## Source information
---*---
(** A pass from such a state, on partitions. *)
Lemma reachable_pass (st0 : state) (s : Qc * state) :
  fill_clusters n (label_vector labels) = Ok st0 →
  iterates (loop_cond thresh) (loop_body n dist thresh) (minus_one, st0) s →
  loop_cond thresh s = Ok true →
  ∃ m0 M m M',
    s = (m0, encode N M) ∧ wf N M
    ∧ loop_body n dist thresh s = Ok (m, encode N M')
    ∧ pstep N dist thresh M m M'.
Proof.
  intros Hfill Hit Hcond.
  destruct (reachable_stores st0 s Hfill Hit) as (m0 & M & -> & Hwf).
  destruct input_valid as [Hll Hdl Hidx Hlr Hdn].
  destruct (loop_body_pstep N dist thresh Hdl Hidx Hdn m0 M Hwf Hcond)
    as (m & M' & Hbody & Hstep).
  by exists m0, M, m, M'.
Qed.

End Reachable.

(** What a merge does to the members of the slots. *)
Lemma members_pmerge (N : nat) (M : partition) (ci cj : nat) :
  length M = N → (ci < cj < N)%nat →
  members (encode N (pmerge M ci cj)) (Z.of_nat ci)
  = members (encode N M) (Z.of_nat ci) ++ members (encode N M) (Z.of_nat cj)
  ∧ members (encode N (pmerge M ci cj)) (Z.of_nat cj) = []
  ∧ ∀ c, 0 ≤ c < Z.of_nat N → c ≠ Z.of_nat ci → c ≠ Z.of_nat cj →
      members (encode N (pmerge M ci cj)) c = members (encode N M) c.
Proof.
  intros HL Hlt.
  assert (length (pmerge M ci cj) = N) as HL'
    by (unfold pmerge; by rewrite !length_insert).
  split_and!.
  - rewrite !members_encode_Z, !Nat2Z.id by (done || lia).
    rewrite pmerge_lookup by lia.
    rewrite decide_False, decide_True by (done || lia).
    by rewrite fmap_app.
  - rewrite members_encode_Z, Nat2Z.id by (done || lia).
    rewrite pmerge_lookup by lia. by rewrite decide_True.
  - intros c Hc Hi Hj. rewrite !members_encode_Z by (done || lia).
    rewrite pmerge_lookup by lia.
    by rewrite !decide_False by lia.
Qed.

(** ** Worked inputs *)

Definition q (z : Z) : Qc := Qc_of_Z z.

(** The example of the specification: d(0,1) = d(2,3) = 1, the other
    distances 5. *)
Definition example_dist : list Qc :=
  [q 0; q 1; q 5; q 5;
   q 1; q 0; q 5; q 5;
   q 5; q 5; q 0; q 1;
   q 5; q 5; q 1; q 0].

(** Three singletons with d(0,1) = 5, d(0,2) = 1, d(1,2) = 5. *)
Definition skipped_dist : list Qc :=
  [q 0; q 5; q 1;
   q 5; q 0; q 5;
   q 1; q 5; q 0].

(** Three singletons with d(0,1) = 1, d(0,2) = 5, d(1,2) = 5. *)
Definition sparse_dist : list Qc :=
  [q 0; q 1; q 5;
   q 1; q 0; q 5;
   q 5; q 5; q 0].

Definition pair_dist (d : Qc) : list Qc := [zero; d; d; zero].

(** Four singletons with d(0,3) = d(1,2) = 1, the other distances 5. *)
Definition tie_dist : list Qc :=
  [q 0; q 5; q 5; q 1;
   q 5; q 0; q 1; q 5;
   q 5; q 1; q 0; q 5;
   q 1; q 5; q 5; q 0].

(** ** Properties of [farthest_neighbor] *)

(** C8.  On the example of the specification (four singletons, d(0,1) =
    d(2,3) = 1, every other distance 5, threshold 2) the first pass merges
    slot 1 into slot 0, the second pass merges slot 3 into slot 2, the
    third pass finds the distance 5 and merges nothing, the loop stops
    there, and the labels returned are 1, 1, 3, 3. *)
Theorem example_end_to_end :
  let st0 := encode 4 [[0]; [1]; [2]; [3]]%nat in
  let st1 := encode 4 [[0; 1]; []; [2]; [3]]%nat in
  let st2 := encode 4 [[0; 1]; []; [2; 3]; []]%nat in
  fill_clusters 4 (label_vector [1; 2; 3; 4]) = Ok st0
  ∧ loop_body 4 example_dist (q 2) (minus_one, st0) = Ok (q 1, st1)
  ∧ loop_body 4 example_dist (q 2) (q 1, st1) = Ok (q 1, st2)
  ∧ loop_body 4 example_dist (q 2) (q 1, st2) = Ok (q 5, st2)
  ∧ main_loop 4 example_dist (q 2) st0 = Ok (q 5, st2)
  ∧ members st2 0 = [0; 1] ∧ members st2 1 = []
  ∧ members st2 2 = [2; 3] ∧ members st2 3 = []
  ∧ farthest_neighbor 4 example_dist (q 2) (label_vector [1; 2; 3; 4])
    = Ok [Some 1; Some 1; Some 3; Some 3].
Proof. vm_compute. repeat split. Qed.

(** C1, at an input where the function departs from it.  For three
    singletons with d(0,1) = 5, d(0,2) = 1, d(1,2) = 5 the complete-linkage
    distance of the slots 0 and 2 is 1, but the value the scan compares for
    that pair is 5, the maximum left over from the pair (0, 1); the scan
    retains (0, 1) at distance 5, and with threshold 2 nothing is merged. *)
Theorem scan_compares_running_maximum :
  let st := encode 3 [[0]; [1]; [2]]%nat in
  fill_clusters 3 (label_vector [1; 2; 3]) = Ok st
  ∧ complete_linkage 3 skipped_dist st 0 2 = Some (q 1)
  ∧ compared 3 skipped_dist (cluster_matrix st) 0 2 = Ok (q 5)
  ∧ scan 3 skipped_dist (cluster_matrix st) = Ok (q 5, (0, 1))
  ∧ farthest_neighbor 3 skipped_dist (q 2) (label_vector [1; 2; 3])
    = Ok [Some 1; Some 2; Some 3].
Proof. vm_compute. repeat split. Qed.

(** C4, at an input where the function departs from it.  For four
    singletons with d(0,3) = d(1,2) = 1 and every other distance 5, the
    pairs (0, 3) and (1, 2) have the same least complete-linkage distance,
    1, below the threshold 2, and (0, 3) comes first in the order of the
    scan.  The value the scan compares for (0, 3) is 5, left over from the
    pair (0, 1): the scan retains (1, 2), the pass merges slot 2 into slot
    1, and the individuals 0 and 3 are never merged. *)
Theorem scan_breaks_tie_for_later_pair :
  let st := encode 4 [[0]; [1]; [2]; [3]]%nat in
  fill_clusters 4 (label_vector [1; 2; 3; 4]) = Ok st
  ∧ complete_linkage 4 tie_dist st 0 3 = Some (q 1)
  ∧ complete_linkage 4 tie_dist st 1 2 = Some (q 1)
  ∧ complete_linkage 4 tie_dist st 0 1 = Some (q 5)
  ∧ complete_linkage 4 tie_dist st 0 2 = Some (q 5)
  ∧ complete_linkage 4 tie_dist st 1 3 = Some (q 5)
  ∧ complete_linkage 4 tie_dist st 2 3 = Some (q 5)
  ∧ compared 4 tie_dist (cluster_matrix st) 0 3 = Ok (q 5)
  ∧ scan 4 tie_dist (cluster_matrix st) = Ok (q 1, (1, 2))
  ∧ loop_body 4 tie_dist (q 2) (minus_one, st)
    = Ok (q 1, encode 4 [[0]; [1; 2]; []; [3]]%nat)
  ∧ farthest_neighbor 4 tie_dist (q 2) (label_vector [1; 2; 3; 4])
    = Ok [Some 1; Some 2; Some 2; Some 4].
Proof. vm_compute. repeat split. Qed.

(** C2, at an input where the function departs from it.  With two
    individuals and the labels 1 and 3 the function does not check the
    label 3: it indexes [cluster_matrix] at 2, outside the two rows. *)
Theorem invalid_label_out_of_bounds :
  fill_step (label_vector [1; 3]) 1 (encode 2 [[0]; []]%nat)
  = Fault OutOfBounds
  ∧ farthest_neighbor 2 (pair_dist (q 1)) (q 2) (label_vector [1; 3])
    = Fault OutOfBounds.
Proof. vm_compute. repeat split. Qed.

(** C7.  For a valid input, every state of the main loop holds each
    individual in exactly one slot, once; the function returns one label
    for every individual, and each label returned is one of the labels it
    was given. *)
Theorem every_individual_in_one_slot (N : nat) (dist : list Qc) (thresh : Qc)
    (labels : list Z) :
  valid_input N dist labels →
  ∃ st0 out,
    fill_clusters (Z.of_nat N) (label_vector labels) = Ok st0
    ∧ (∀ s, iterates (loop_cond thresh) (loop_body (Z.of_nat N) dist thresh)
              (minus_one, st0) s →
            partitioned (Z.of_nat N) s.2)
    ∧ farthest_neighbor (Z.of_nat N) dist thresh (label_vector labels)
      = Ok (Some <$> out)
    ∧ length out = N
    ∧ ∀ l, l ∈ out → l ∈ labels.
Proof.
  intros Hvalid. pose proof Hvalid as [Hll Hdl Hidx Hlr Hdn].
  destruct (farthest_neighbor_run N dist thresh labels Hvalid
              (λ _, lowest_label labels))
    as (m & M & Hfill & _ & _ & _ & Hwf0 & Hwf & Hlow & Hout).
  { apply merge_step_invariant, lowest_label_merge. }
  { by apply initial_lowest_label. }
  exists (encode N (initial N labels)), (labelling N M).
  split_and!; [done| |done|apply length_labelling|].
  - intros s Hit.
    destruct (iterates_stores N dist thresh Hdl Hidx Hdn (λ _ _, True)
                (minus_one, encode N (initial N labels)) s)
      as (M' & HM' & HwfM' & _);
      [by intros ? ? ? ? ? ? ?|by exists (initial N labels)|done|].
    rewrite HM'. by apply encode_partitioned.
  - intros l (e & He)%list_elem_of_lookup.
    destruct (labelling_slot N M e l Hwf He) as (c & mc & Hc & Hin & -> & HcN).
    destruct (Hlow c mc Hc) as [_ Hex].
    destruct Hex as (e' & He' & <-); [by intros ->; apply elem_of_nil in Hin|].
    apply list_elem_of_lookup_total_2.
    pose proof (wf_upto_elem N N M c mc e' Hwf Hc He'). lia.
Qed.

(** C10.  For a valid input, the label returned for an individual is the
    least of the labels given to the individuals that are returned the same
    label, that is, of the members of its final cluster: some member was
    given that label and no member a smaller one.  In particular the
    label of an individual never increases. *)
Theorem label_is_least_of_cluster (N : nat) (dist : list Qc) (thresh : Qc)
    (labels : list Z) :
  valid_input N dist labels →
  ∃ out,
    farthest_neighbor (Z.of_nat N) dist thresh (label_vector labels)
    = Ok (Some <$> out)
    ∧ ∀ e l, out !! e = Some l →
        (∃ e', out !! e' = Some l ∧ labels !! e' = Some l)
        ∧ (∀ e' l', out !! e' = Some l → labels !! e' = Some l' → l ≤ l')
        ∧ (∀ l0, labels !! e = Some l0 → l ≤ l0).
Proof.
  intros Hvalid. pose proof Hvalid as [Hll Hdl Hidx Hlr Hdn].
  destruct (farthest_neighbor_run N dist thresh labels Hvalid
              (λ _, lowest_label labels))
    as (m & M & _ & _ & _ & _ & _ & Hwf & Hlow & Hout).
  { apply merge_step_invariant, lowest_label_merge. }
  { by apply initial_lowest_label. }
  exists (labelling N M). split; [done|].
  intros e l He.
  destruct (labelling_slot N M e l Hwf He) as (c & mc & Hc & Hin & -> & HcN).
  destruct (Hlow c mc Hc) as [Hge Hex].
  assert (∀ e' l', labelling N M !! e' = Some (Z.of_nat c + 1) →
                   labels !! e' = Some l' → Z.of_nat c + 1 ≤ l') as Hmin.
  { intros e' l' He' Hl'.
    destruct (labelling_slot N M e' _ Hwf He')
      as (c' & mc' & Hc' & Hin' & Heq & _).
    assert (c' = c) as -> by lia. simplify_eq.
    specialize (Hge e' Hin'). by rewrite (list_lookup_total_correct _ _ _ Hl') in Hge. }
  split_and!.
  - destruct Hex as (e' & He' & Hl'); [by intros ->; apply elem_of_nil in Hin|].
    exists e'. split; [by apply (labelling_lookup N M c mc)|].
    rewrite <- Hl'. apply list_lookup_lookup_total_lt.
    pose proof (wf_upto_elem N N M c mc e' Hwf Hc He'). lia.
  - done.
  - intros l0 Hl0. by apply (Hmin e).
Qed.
---*---
## Task item
Of the entries above, repeat exactly the lines between the line with "singletons with d(0,3) = d(1,2) = 1 and" and the line with "partitioned (Z.of_nat N) s.2)", inclusive, and no others.

## Solved exercise
    singletons with d(0,3) = d(1,2) = 1 and every other distance 5, the
    pairs (0, 3) and (1, 2) have the same least complete-linkage distance,
    1, below the threshold 2, and (0, 3) comes first in the order of the
    scan.  The value the scan compares for (0, 3) is 5, left over from the
    pair (0, 1): the scan retains (1, 2), the pass merges slot 2 into slot
    1, and the individuals 0 and 3 are never merged. *)
Theorem scan_breaks_tie_for_later_pair :
  let st := encode 4 [[0]; [1]; [2]; [3]]%nat in
  fill_clusters 4 (label_vector [1; 2; 3; 4]) = Ok st
  ∧ complete_linkage 4 tie_dist st 0 3 = Some (q 1)
  ∧ complete_linkage 4 tie_dist st 1 2 = Some (q 1)
  ∧ complete_linkage 4 tie_dist st 0 1 = Some (q 5)
  ∧ complete_linkage 4 tie_dist st 0 2 = Some (q 5)
  ∧ complete_linkage 4 tie_dist st 1 3 = Some (q 5)
  ∧ complete_linkage 4 tie_dist st 2 3 = Some (q 5)
  ∧ compared 4 tie_dist (cluster_matrix st) 0 3 = Ok (q 5)
  ∧ scan 4 tie_dist (cluster_matrix st) = Ok (q 1, (1, 2))
  ∧ loop_body 4 tie_dist (q 2) (minus_one, st)
    = Ok (q 1, encode 4 [[0]; [1; 2]; []; [3]]%nat)
  ∧ farthest_neighbor 4 tie_dist (q 2) (label_vector [1; 2; 3; 4])
    = Ok [Some 1; Some 2; Some 2; Some 4].
Proof. vm_compute. repeat split. Qed.

(** C2, at an input where the function departs from it.  With two
    individuals and the labels 1 and 3 the function does not check the
    label 3: it indexes [cluster_matrix] at 2, outside the two rows. *)
Theorem invalid_label_out_of_bounds :
  fill_step (label_vector [1; 3]) 1 (encode 2 [[0]; []]%nat)
  = Fault OutOfBounds
  ∧ farthest_neighbor 2 (pair_dist (q 1)) (q 2) (label_vector [1; 3])
    = Fault OutOfBounds.
Proof. vm_compute. repeat split. Qed.

(** C7.  For a valid input, every state of the main loop holds each
    individual in exactly one slot, once; the function returns one label
    for every individual, and each label returned is one of the labels it
    was given. *)
Theorem every_individual_in_one_slot (N : nat) (dist : list Qc) (thresh : Qc)
    (labels : list Z) :
  valid_input N dist labels →
  ∃ st0 out,
    fill_clusters (Z.of_nat N) (label_vector labels) = Ok st0
    ∧ (∀ s, iterates (loop_cond thresh) (loop_body (Z.of_nat N) dist thresh)
              (minus_one, st0) s →
            partitioned (Z.of_nat N) s.2)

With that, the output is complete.